→ **TASK GOAL**
The answer should be an exact repeat of the stretch of material below from the line containing "ltac:(lia)) as Hch." through the line containing "rewrite Hb, Hc, Hf in Hbuild.".

********

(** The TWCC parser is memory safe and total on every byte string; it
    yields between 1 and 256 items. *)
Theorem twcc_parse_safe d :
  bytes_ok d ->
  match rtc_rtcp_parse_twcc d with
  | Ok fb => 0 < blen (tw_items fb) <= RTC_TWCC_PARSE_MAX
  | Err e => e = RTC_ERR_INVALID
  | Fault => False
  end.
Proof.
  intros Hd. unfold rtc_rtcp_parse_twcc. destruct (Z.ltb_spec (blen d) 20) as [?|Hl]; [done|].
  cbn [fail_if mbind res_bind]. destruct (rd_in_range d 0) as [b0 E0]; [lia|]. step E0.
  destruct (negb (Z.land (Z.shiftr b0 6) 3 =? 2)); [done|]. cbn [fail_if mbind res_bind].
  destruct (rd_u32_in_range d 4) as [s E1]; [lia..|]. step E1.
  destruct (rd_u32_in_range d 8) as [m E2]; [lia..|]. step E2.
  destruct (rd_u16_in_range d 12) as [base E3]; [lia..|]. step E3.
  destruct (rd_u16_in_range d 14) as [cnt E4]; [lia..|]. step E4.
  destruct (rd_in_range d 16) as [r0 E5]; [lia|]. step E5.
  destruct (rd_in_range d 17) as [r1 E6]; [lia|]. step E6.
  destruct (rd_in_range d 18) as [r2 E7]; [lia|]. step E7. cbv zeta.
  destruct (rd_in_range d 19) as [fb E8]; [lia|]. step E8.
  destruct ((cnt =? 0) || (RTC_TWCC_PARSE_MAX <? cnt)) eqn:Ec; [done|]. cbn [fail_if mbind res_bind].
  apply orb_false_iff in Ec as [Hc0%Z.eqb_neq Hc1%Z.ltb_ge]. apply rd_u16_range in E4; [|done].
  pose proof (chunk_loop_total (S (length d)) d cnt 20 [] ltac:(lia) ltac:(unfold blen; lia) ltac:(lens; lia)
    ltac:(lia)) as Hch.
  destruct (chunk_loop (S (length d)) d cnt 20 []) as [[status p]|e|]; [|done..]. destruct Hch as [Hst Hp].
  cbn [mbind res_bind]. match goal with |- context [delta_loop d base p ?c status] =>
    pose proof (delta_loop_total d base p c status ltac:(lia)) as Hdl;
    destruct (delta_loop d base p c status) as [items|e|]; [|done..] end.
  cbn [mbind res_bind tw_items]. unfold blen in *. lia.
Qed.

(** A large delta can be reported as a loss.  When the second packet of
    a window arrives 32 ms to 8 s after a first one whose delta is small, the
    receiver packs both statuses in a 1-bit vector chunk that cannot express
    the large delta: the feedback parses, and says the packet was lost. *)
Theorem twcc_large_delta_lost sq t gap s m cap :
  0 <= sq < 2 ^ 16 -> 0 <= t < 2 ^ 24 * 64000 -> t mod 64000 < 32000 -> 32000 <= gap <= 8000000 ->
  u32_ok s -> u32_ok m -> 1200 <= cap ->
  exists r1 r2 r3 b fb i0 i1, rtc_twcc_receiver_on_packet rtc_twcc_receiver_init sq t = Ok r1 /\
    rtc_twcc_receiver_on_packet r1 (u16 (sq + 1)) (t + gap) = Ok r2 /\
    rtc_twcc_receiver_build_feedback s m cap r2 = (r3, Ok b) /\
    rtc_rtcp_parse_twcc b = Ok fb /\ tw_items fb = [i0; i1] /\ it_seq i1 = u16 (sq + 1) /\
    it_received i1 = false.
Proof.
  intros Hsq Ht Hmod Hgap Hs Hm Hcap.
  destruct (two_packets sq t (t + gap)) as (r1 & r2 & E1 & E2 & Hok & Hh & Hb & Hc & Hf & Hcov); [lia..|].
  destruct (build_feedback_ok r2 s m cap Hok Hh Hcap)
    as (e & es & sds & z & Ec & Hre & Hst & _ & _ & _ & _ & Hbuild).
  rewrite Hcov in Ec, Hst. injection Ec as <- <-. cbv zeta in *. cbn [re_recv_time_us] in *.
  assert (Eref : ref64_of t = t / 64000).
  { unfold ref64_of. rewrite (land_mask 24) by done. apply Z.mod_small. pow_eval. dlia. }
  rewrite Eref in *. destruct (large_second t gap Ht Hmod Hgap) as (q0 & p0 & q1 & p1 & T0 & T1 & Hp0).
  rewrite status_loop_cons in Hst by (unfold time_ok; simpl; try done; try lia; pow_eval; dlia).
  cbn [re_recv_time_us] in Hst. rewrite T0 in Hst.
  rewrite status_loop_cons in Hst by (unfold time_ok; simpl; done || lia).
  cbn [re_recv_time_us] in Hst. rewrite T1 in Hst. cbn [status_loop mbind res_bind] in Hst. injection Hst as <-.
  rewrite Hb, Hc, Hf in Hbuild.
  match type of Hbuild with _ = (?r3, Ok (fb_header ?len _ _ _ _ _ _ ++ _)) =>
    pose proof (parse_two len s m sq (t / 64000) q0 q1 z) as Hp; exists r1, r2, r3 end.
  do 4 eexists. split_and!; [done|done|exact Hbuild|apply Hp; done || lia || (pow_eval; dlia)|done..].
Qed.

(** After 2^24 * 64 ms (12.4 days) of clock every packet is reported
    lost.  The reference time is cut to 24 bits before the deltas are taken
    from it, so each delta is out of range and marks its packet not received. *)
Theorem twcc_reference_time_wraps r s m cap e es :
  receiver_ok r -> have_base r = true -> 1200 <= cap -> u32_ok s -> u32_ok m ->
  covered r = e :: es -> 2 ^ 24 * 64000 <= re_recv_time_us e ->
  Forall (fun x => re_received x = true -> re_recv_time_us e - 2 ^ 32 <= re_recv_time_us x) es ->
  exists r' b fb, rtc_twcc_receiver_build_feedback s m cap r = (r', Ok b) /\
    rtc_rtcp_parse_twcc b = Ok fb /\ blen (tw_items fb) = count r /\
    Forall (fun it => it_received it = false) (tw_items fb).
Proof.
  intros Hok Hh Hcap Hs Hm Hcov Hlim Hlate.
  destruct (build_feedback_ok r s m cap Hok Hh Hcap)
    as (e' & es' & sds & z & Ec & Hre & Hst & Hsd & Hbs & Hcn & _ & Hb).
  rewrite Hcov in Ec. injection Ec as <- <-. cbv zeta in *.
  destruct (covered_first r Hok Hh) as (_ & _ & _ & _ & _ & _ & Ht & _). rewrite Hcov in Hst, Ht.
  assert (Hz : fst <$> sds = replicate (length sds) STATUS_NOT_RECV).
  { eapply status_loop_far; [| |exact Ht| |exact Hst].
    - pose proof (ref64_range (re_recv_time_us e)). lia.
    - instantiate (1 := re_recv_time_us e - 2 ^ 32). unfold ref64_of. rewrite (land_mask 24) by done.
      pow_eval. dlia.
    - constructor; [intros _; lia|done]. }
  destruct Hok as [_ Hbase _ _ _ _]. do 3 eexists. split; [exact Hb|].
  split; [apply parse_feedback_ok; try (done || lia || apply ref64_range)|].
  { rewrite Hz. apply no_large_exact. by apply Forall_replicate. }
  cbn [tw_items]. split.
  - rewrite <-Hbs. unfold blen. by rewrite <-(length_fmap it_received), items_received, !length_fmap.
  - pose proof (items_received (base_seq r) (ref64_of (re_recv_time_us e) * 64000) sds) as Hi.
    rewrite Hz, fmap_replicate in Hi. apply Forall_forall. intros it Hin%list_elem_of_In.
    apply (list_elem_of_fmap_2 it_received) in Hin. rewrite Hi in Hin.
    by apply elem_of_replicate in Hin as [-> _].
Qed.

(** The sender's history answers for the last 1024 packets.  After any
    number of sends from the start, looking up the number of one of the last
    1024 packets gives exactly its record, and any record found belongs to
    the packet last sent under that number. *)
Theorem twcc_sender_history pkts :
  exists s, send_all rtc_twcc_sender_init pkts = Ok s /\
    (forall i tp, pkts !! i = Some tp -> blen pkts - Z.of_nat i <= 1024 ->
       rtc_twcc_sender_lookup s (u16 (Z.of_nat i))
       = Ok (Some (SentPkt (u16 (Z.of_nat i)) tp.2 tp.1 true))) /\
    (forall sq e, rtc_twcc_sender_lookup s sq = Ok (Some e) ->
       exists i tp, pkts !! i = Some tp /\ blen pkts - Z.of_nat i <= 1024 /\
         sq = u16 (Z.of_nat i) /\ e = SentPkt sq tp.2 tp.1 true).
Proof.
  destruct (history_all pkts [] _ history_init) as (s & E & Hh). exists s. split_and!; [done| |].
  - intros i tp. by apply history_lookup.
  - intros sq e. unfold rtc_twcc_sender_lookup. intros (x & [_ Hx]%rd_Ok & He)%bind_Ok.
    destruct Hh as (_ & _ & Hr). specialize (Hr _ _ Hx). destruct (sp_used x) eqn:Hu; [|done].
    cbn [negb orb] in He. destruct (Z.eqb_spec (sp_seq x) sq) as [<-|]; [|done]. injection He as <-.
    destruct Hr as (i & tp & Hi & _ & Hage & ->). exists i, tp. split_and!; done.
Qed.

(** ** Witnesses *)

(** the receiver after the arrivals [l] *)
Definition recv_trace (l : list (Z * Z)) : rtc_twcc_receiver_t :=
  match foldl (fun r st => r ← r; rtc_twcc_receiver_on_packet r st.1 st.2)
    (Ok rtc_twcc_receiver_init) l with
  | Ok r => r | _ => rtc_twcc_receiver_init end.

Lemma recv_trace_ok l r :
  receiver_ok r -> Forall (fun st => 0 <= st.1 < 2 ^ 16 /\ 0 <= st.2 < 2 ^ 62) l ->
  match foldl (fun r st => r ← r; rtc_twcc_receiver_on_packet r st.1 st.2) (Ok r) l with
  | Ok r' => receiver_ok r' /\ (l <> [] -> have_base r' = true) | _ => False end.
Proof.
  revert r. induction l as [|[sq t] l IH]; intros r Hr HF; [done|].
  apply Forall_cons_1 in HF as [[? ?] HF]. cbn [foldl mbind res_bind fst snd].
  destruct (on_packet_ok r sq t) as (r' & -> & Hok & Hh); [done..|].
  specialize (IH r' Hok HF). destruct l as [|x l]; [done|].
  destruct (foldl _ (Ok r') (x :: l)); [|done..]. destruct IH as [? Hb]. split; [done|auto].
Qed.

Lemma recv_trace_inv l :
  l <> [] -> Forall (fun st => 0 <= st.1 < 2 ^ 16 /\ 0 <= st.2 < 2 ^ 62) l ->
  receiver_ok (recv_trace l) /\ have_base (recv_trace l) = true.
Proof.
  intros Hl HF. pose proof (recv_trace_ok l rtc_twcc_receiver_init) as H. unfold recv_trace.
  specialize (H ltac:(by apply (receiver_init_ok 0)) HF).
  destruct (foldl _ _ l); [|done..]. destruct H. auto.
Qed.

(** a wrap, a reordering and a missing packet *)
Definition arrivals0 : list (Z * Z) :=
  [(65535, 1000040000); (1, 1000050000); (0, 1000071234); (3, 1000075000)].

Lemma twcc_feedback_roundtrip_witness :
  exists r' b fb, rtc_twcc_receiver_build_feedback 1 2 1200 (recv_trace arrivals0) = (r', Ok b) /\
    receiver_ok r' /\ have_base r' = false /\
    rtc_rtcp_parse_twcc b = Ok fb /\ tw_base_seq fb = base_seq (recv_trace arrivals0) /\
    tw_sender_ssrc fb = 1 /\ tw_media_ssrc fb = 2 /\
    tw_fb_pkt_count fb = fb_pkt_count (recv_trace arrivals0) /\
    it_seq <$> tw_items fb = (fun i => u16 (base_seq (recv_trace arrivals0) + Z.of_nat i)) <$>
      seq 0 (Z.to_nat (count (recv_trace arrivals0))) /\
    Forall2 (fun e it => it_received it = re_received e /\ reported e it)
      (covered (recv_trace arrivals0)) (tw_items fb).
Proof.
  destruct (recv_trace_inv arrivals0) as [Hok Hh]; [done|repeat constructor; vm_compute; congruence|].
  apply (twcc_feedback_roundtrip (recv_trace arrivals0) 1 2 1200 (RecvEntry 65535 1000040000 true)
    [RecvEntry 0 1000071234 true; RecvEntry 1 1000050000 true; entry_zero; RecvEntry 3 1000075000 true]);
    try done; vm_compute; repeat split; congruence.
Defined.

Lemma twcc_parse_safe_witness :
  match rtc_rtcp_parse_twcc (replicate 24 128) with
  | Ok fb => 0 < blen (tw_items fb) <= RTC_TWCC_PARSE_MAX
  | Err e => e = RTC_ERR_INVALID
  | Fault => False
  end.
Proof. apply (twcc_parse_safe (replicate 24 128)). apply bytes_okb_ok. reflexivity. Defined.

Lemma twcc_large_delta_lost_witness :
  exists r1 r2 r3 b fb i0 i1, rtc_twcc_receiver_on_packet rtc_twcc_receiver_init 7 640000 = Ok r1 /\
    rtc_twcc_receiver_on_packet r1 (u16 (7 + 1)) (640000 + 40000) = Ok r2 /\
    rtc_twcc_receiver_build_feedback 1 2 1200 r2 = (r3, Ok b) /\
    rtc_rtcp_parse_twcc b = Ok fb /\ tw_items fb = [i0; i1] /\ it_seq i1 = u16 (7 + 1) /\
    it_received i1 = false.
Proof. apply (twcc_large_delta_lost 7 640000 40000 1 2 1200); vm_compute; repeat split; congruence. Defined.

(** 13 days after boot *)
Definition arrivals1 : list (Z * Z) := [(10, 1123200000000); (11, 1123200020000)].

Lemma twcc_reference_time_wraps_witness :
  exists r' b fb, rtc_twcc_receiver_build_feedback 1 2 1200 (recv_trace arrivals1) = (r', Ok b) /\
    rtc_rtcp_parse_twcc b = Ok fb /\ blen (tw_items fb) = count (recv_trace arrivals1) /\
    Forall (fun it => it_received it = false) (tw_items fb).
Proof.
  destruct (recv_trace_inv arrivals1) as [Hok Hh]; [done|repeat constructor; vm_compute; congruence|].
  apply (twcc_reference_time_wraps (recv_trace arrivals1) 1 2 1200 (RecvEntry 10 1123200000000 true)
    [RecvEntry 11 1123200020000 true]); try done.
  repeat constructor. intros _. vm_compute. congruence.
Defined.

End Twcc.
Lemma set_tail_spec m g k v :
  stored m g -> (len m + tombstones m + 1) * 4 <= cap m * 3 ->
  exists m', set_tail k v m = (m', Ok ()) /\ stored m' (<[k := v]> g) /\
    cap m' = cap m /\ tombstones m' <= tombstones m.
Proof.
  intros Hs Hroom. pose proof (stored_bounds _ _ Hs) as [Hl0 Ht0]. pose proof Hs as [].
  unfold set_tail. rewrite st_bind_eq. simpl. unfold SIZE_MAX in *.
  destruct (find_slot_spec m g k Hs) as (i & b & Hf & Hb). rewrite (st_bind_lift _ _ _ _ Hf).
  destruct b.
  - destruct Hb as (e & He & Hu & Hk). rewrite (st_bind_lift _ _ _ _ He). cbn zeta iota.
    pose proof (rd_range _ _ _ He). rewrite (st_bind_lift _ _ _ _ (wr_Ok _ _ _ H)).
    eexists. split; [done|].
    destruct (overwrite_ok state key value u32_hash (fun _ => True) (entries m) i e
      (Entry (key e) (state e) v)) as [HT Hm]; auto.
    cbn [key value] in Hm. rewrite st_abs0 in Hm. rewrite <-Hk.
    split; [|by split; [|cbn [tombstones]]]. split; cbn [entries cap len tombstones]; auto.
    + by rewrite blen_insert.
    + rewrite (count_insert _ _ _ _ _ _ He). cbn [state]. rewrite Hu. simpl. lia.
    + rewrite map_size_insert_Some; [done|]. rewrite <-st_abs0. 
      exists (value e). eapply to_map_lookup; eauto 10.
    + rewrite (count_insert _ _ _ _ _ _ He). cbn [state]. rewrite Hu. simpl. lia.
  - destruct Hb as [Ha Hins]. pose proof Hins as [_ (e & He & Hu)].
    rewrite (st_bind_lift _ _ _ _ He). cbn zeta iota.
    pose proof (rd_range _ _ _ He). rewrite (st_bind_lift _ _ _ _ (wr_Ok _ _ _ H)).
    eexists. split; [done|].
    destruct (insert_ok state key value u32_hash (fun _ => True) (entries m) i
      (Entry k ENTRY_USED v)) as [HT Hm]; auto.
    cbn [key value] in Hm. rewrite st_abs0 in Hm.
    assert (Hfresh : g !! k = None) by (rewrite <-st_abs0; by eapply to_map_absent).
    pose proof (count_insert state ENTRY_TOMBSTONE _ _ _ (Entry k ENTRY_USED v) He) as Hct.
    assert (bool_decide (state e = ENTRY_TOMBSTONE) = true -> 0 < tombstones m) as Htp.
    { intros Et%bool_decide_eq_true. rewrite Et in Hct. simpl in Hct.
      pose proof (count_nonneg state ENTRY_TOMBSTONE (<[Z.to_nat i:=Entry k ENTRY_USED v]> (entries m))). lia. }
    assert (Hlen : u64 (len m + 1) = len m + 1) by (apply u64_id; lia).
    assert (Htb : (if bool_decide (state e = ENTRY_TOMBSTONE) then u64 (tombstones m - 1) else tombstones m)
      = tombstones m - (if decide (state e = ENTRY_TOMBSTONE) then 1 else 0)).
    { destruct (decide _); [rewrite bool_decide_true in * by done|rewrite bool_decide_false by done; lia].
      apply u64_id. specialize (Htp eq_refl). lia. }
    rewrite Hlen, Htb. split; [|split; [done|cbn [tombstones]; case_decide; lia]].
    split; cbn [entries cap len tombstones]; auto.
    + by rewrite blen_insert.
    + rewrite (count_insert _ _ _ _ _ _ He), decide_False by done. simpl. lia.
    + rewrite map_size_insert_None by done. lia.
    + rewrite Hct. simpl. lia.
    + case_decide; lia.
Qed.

********

→ **EXERCISE RESPONSE**
    ltac:(lia)) as Hch.
  destruct (chunk_loop (S (length d)) d cnt 20 []) as [[status p]|e|]; [|done..]. destruct Hch as [Hst Hp].
  cbn [mbind res_bind]. match goal with |- context [delta_loop d base p ?c status] =>
    pose proof (delta_loop_total d base p c status ltac:(lia)) as Hdl;
    destruct (delta_loop d base p c status) as [items|e|]; [|done..] end.
  cbn [mbind res_bind tw_items]. unfold blen in *. lia.
Qed.

(** A large delta can be reported as a loss.  When the second packet of
    a window arrives 32 ms to 8 s after a first one whose delta is small, the
    receiver packs both statuses in a 1-bit vector chunk that cannot express
    the large delta: the feedback parses, and says the packet was lost. *)
Theorem twcc_large_delta_lost sq t gap s m cap :
  0 <= sq < 2 ^ 16 -> 0 <= t < 2 ^ 24 * 64000 -> t mod 64000 < 32000 -> 32000 <= gap <= 8000000 ->
  u32_ok s -> u32_ok m -> 1200 <= cap ->
  exists r1 r2 r3 b fb i0 i1, rtc_twcc_receiver_on_packet rtc_twcc_receiver_init sq t = Ok r1 /\
    rtc_twcc_receiver_on_packet r1 (u16 (sq + 1)) (t + gap) = Ok r2 /\
    rtc_twcc_receiver_build_feedback s m cap r2 = (r3, Ok b) /\
    rtc_rtcp_parse_twcc b = Ok fb /\ tw_items fb = [i0; i1] /\ it_seq i1 = u16 (sq + 1) /\
    it_received i1 = false.
Proof.
  intros Hsq Ht Hmod Hgap Hs Hm Hcap.
  destruct (two_packets sq t (t + gap)) as (r1 & r2 & E1 & E2 & Hok & Hh & Hb & Hc & Hf & Hcov); [lia..|].
  destruct (build_feedback_ok r2 s m cap Hok Hh Hcap)
    as (e & es & sds & z & Ec & Hre & Hst & _ & _ & _ & _ & Hbuild).
  rewrite Hcov in Ec, Hst. injection Ec as <- <-. cbv zeta in *. cbn [re_recv_time_us] in *.
  assert (Eref : ref64_of t = t / 64000).
  { unfold ref64_of. rewrite (land_mask 24) by done. apply Z.mod_small. pow_eval. dlia. }
  rewrite Eref in *. destruct (large_second t gap Ht Hmod Hgap) as (q0 & p0 & q1 & p1 & T0 & T1 & Hp0).
  rewrite status_loop_cons in Hst by (unfold time_ok; simpl; try done; try lia; pow_eval; dlia).
  cbn [re_recv_time_us] in Hst. rewrite T0 in Hst.
  rewrite status_loop_cons in Hst by (unfold time_ok; simpl; done || lia).
  cbn [re_recv_time_us] in Hst. rewrite T1 in Hst. cbn [status_loop mbind res_bind] in Hst. injection Hst as <-.
  rewrite Hb, Hc, Hf in Hbuild.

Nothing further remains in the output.